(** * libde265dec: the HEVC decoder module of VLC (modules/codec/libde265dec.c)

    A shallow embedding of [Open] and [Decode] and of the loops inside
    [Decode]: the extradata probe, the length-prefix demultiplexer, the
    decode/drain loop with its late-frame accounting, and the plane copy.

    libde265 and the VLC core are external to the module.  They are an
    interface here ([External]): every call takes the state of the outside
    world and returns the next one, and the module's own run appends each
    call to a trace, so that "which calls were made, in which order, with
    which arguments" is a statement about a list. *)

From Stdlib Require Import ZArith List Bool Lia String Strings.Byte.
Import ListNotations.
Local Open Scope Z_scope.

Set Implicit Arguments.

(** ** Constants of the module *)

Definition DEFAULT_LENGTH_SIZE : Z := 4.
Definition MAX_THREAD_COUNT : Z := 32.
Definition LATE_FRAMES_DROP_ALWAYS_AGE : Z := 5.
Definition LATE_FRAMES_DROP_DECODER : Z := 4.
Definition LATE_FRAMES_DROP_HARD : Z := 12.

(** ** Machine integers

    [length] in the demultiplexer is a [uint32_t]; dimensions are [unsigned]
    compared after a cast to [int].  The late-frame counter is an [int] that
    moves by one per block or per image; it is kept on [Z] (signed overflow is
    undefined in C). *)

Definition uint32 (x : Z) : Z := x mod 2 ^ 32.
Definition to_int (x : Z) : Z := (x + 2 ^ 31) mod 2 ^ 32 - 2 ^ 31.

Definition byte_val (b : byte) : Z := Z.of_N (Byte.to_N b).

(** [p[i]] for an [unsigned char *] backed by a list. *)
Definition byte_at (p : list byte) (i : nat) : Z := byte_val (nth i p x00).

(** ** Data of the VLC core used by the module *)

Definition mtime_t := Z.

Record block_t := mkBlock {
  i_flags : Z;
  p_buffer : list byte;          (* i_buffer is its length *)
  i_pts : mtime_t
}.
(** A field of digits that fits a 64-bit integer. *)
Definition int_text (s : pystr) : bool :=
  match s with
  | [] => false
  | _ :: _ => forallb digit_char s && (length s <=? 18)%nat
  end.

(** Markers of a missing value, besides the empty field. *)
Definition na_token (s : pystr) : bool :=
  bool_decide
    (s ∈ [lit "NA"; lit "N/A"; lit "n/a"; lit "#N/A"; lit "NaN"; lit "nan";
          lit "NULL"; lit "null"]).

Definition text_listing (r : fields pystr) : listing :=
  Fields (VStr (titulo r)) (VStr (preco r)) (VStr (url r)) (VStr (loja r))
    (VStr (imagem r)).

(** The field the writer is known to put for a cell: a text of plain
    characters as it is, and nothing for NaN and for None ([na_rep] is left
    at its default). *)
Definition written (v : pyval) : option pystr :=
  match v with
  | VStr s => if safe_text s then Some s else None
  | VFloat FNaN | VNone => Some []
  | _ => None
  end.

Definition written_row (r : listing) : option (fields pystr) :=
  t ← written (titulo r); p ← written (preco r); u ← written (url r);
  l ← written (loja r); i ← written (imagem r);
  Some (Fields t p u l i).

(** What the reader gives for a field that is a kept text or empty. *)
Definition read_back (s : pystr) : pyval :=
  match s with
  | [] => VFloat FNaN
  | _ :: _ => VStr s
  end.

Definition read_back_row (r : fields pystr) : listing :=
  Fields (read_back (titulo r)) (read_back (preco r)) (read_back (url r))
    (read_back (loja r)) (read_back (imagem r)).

===

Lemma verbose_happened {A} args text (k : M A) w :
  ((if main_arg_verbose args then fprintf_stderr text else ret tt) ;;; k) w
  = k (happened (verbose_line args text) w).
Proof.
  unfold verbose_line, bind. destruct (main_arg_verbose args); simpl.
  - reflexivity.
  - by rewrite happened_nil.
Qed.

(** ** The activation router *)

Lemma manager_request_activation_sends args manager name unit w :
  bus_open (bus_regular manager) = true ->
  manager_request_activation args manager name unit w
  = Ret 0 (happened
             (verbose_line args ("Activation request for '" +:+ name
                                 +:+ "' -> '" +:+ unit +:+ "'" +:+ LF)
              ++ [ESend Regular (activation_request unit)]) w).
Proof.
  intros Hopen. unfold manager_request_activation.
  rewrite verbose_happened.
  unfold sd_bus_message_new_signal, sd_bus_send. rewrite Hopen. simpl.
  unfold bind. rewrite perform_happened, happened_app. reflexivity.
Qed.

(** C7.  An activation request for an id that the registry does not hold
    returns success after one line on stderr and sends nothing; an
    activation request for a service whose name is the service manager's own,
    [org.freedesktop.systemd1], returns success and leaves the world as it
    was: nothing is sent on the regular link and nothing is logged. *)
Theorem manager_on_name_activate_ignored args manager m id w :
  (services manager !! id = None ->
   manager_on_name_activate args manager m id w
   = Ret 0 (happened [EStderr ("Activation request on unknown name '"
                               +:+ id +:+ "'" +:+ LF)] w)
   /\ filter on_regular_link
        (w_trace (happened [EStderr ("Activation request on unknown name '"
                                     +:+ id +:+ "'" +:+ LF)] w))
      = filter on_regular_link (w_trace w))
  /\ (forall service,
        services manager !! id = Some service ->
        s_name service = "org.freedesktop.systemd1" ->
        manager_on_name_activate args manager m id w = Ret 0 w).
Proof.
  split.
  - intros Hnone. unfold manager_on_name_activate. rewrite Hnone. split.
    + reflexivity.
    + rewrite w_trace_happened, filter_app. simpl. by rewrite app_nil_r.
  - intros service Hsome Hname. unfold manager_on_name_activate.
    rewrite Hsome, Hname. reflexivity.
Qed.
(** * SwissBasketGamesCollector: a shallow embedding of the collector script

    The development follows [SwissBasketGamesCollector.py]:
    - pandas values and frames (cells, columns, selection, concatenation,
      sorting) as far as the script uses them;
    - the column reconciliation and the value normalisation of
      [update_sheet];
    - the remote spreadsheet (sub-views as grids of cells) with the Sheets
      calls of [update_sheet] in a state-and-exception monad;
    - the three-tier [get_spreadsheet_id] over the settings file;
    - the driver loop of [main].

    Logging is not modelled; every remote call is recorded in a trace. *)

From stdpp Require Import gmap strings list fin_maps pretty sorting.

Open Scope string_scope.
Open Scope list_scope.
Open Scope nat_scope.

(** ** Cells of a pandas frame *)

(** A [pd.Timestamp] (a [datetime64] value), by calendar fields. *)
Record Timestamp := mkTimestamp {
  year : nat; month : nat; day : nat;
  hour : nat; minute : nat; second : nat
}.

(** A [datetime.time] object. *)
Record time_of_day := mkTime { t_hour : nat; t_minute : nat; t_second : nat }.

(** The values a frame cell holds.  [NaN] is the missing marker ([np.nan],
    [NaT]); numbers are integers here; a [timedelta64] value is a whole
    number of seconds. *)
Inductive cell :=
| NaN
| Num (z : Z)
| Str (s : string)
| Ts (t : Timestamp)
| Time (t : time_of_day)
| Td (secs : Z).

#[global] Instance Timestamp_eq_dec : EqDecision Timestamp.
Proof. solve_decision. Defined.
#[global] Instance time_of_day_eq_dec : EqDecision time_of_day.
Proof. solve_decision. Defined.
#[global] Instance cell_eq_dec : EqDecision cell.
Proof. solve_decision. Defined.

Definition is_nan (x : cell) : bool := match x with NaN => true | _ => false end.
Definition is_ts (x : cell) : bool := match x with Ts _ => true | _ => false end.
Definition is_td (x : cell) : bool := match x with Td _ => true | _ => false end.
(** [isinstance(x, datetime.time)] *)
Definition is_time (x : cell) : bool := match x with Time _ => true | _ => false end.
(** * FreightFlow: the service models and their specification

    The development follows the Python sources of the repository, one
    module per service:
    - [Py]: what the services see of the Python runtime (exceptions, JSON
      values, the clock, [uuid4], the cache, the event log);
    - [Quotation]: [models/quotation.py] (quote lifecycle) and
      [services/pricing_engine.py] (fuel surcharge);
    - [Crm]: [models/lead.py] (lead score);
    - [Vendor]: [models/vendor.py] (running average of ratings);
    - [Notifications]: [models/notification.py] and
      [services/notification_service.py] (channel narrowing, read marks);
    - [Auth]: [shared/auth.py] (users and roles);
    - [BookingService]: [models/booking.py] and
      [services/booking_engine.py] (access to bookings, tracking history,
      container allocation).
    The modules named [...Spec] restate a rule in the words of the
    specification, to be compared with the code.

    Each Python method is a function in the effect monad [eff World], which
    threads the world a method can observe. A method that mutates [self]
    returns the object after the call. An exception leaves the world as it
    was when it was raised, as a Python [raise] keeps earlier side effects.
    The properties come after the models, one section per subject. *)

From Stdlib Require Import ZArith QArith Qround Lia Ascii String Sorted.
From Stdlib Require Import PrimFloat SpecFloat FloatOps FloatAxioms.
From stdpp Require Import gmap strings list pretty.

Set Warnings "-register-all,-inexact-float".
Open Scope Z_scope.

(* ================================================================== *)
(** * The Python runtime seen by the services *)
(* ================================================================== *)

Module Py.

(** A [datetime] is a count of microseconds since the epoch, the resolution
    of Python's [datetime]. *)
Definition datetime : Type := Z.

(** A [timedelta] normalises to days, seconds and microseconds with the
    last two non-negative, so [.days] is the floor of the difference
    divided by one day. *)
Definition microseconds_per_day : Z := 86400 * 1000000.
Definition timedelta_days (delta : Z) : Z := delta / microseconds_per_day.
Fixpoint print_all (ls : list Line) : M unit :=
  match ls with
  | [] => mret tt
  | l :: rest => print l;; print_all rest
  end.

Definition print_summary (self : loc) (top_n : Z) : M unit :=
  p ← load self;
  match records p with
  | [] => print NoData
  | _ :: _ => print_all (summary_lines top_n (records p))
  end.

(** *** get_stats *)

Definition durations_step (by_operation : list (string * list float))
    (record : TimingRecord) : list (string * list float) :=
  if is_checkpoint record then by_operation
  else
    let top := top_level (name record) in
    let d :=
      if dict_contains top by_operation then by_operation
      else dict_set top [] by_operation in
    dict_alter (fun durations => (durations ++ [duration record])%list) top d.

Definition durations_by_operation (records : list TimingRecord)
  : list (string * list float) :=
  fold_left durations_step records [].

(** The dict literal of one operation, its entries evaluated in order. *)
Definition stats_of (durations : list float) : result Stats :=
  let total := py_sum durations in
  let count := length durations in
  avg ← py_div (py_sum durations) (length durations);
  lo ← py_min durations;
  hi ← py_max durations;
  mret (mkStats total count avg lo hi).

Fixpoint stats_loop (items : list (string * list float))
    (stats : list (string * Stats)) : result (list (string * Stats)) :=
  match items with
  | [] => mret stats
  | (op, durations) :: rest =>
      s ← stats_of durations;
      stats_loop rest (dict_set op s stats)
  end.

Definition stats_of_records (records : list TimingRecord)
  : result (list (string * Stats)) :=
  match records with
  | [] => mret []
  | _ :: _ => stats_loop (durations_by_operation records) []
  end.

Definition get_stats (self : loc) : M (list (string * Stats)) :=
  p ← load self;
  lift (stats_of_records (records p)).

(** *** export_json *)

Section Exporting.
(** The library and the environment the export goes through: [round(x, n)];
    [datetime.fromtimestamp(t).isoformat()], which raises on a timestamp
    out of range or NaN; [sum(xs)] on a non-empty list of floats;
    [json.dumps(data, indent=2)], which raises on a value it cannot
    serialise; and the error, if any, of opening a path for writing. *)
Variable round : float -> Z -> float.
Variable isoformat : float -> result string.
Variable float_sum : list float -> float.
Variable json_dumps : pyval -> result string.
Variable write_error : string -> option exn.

===

INSTRUCTIONS TO FOLLOW: Your answer should consist solely of the lines above from the line with "Import ListNotations." to the line with "Definition read_back (s", both included, reproduced exactly.

REPLY:
Import ListNotations.
Local Open Scope Z_scope.

Set Implicit Arguments.

(** ** Constants of the module *)

Definition DEFAULT_LENGTH_SIZE : Z := 4.
Definition MAX_THREAD_COUNT : Z := 32.
Definition LATE_FRAMES_DROP_ALWAYS_AGE : Z := 5.
Definition LATE_FRAMES_DROP_DECODER : Z := 4.
Definition LATE_FRAMES_DROP_HARD : Z := 12.

(** ** Machine integers

    [length] in the demultiplexer is a [uint32_t]; dimensions are [unsigned]
    compared after a cast to [int].  The late-frame counter is an [int] that
    moves by one per block or per image; it is kept on [Z] (signed overflow is
    undefined in C). *)

Definition uint32 (x : Z) : Z := x mod 2 ^ 32.
Definition to_int (x : Z) : Z := (x + 2 ^ 31) mod 2 ^ 32 - 2 ^ 31.

Definition byte_val (b : byte) : Z := Z.of_N (Byte.to_N b).

(** [p[i]] for an [unsigned char *] backed by a list. *)
Definition byte_at (p : list byte) (i : nat) : Z := byte_val (nth i p x00).

(** ** Data of the VLC core used by the module *)

Definition mtime_t := Z.

Record block_t := mkBlock {
  i_flags : Z;
  p_buffer : list byte;          (* i_buffer is its length *)
  i_pts : mtime_t
}.
(** A field of digits that fits a 64-bit integer. *)
Definition int_text (s : pystr) : bool :=
  match s with
  | [] => false
  | _ :: _ => forallb digit_char s && (length s <=? 18)%nat
  end.

(** Markers of a missing value, besides the empty field. *)
Definition na_token (s : pystr) : bool :=
  bool_decide
    (s ∈ [lit "NA"; lit "N/A"; lit "n/a"; lit "#N/A"; lit "NaN"; lit "nan";
          lit "NULL"; lit "null"]).

Definition text_listing (r : fields pystr) : listing :=
  Fields (VStr (titulo r)) (VStr (preco r)) (VStr (url r)) (VStr (loja r))
    (VStr (imagem r)).

(** The field the writer is known to put for a cell: a text of plain
    characters as it is, and nothing for NaN and for None ([na_rep] is left
    at its default). *)
Definition written (v : pyval) : option pystr :=
  match v with
  | VStr s => if safe_text s then Some s else None
  | VFloat FNaN | VNone => Some []
  | _ => None
  end.

Definition written_row (r : listing) : option (fields pystr) :=
  t ← written (titulo r); p ← written (preco r); u ← written (url r);
  l ← written (loja r); i ← written (imagem r);
  Some (Fields t p u l i).

(** What the reader gives for a field that is a kept text or empty. *)
Definition read_back (s : pystr) : pyval :=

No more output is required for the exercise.